Everything in the data below should be restated word for word.
*** Opening Given information ***
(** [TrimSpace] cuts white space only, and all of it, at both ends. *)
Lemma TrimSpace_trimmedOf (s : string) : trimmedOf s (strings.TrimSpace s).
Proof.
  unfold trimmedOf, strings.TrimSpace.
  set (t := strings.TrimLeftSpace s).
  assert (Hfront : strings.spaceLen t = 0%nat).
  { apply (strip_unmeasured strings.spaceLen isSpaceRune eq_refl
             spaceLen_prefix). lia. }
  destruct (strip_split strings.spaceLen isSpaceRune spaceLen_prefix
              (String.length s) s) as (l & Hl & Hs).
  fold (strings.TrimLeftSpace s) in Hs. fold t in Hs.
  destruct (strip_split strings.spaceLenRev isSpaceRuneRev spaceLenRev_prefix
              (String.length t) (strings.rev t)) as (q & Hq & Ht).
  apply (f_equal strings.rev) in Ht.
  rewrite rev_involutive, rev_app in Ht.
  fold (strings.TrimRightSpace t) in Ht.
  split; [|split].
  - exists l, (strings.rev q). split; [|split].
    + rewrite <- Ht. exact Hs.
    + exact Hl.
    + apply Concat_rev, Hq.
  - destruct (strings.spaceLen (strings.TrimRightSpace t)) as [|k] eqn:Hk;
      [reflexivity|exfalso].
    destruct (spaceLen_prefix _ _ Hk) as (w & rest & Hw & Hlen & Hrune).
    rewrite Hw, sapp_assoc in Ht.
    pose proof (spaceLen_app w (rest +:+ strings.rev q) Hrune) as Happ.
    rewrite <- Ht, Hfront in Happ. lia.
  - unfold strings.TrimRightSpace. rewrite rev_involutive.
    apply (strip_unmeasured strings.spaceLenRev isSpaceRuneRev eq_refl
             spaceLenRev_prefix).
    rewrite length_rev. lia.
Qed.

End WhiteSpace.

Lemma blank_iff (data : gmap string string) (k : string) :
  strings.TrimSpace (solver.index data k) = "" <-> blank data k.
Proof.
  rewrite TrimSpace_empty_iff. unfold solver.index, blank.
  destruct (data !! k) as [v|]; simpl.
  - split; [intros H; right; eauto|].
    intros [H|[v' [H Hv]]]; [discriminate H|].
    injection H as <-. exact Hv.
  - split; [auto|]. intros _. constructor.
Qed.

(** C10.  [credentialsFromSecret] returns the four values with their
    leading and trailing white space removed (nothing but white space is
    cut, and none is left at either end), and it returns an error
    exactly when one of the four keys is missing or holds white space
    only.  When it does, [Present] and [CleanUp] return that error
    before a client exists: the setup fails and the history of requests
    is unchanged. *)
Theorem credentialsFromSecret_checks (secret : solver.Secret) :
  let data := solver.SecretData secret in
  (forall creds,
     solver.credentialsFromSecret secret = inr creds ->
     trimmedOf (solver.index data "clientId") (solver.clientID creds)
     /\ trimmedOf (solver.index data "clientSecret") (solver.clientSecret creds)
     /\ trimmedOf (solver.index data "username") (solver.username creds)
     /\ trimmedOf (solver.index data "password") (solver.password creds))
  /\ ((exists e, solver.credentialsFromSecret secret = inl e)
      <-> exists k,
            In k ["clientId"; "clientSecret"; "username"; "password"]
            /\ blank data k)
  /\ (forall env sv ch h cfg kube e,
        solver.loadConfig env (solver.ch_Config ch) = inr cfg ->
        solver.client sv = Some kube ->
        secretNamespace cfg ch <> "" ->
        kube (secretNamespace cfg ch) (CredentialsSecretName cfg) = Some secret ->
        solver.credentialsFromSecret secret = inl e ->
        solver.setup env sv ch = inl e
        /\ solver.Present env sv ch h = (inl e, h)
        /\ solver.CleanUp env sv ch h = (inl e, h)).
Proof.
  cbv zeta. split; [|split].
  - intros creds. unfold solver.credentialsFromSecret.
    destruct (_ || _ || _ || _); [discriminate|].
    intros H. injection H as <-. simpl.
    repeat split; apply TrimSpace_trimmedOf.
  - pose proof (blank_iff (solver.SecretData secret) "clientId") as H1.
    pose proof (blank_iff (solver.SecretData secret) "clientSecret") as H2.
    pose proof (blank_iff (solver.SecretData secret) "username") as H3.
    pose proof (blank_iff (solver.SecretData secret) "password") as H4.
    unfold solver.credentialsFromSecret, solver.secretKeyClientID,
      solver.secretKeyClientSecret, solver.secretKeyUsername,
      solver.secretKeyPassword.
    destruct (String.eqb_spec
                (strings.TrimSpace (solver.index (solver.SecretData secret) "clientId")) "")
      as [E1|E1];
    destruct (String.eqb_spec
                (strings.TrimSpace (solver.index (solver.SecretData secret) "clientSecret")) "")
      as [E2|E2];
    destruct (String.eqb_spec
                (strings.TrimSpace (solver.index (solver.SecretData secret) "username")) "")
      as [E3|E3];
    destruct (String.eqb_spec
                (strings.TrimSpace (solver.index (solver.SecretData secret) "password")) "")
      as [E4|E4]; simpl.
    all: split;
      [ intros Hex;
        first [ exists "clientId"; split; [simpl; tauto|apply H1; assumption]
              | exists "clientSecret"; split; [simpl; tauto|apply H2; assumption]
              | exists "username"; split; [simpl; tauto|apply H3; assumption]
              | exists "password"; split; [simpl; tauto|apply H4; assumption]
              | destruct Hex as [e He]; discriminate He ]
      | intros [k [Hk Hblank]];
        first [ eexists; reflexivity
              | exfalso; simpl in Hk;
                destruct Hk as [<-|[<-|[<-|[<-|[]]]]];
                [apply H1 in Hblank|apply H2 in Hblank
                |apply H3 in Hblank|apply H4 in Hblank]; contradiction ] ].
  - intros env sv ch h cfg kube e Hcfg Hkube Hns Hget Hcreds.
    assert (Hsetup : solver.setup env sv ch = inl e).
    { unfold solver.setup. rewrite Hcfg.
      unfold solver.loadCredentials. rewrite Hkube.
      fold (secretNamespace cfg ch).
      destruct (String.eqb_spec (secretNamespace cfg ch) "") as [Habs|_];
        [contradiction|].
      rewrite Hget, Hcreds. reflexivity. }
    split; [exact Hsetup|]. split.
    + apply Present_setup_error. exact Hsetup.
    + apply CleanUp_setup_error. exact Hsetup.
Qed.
*** Closing Given information ***
- Solution for this task
(** [TrimSpace] cuts white space only, and all of it, at both ends. *)
Lemma TrimSpace_trimmedOf (s : string) : trimmedOf s (strings.TrimSpace s).
Proof.
  unfold trimmedOf, strings.TrimSpace.
  set (t := strings.TrimLeftSpace s).
  assert (Hfront : strings.spaceLen t = 0%nat).
  { apply (strip_unmeasured strings.spaceLen isSpaceRune eq_refl
             spaceLen_prefix). lia. }
  destruct (strip_split strings.spaceLen isSpaceRune spaceLen_prefix
              (String.length s) s) as (l & Hl & Hs).
  fold (strings.TrimLeftSpace s) in Hs. fold t in Hs.
  destruct (strip_split strings.spaceLenRev isSpaceRuneRev spaceLenRev_prefix
              (String.length t) (strings.rev t)) as (q & Hq & Ht).
  apply (f_equal strings.rev) in Ht.
  rewrite rev_involutive, rev_app in Ht.
  fold (strings.TrimRightSpace t) in Ht.
  split; [|split].
  - exists l, (strings.rev q). split; [|split].
    + rewrite <- Ht. exact Hs.
    + exact Hl.
    + apply Concat_rev, Hq.
  - destruct (strings.spaceLen (strings.TrimRightSpace t)) as [|k] eqn:Hk;
      [reflexivity|exfalso].
    destruct (spaceLen_prefix _ _ Hk) as (w & rest & Hw & Hlen & Hrune).
    rewrite Hw, sapp_assoc in Ht.
    pose proof (spaceLen_app w (rest +:+ strings.rev q) Hrune) as Happ.
    rewrite <- Ht, Hfront in Happ. lia.
  - unfold strings.TrimRightSpace. rewrite rev_involutive.
    apply (strip_unmeasured strings.spaceLenRev isSpaceRuneRev eq_refl
             spaceLenRev_prefix).
    rewrite length_rev. lia.
Qed.

End WhiteSpace.

Lemma blank_iff (data : gmap string string) (k : string) :
  strings.TrimSpace (solver.index data k) = "" <-> blank data k.
Proof.
  rewrite TrimSpace_empty_iff. unfold solver.index, blank.
  destruct (data !! k) as [v|]; simpl.
  - split; [intros H; right; eauto|].
    intros [H|[v' [H Hv]]]; [discriminate H|].
    injection H as <-. exact Hv.
  - split; [auto|]. intros _. constructor.
Qed.

(** C10.  [credentialsFromSecret] returns the four values with their
    leading and trailing white space removed (nothing but white space is
    cut, and none is left at either end), and it returns an error
    exactly when one of the four keys is missing or holds white space
    only.  When it does, [Present] and [CleanUp] return that error
    before a client exists: the setup fails and the history of requests
    is unchanged. *)
Theorem credentialsFromSecret_checks (secret : solver.Secret) :
  let data := solver.SecretData secret in
  (forall creds,
     solver.credentialsFromSecret secret = inr creds ->
     trimmedOf (solver.index data "clientId") (solver.clientID creds)
     /\ trimmedOf (solver.index data "clientSecret") (solver.clientSecret creds)
     /\ trimmedOf (solver.index data "username") (solver.username creds)
     /\ trimmedOf (solver.index data "password") (solver.password creds))
  /\ ((exists e, solver.credentialsFromSecret secret = inl e)
      <-> exists k,
            In k ["clientId"; "clientSecret"; "username"; "password"]
            /\ blank data k)
  /\ (forall env sv ch h cfg kube e,
        solver.loadConfig env (solver.ch_Config ch) = inr cfg ->
        solver.client sv = Some kube ->
        secretNamespace cfg ch <> "" ->
        kube (secretNamespace cfg ch) (CredentialsSecretName cfg) = Some secret ->
        solver.credentialsFromSecret secret = inl e ->
        solver.setup env sv ch = inl e
        /\ solver.Present env sv ch h = (inl e, h)
        /\ solver.CleanUp env sv ch h = (inl e, h)).
Proof.
  cbv zeta. split; [|split].
  - intros creds. unfold solver.credentialsFromSecret.
    destruct (_ || _ || _ || _); [discriminate|].
    intros H. injection H as <-. simpl.
    repeat split; apply TrimSpace_trimmedOf.
  - pose proof (blank_iff (solver.SecretData secret) "clientId") as H1.
    pose proof (blank_iff (solver.SecretData secret) "clientSecret") as H2.
    pose proof (blank_iff (solver.SecretData secret) "username") as H3.
    pose proof (blank_iff (solver.SecretData secret) "password") as H4.
    unfold solver.credentialsFromSecret, solver.secretKeyClientID,
      solver.secretKeyClientSecret, solver.secretKeyUsername,
      solver.secretKeyPassword.
    destruct (String.eqb_spec
                (strings.TrimSpace (solver.index (solver.SecretData secret) "clientId")) "")
      as [E1|E1];
    destruct (String.eqb_spec
                (strings.TrimSpace (solver.index (solver.SecretData secret) "clientSecret")) "")
      as [E2|E2];
    destruct (String.eqb_spec
                (strings.TrimSpace (solver.index (solver.SecretData secret) "username")) "")
      as [E3|E3];
    destruct (String.eqb_spec
                (strings.TrimSpace (solver.index (solver.SecretData secret) "password")) "")
      as [E4|E4]; simpl.
    all: split;
      [ intros Hex;
        first [ exists "clientId"; split; [simpl; tauto|apply H1; assumption]
              | exists "clientSecret"; split; [simpl; tauto|apply H2; assumption]
              | exists "username"; split; [simpl; tauto|apply H3; assumption]
              | exists "password"; split; [simpl; tauto|apply H4; assumption]
              | destruct Hex as [e He]; discriminate He ]
      | intros [k [Hk Hblank]];
        first [ eexists; reflexivity
              | exfalso; simpl in Hk;
                destruct Hk as [<-|[<-|[<-|[<-|[]]]]];
                [apply H1 in Hblank|apply H2 in Hblank
                |apply H3 in Hblank|apply H4 in Hblank]; contradiction ] ].
  - intros env sv ch h cfg kube e Hcfg Hkube Hns Hget Hcreds.
    assert (Hsetup : solver.setup env sv ch = inl e).
    { unfold solver.setup. rewrite Hcfg.
      unfold solver.loadCredentials. rewrite Hkube.
      fold (secretNamespace cfg ch).
      destruct (String.eqb_spec (secretNamespace cfg ch) "") as [Habs|_];
        [contradiction|].
      rewrite Hget, Hcreds. reflexivity. }
    split; [exact Hsetup|]. split.
    + apply Present_setup_error. exact Hsetup.
    + apply CleanUp_setup_error. exact Hsetup.
Qed.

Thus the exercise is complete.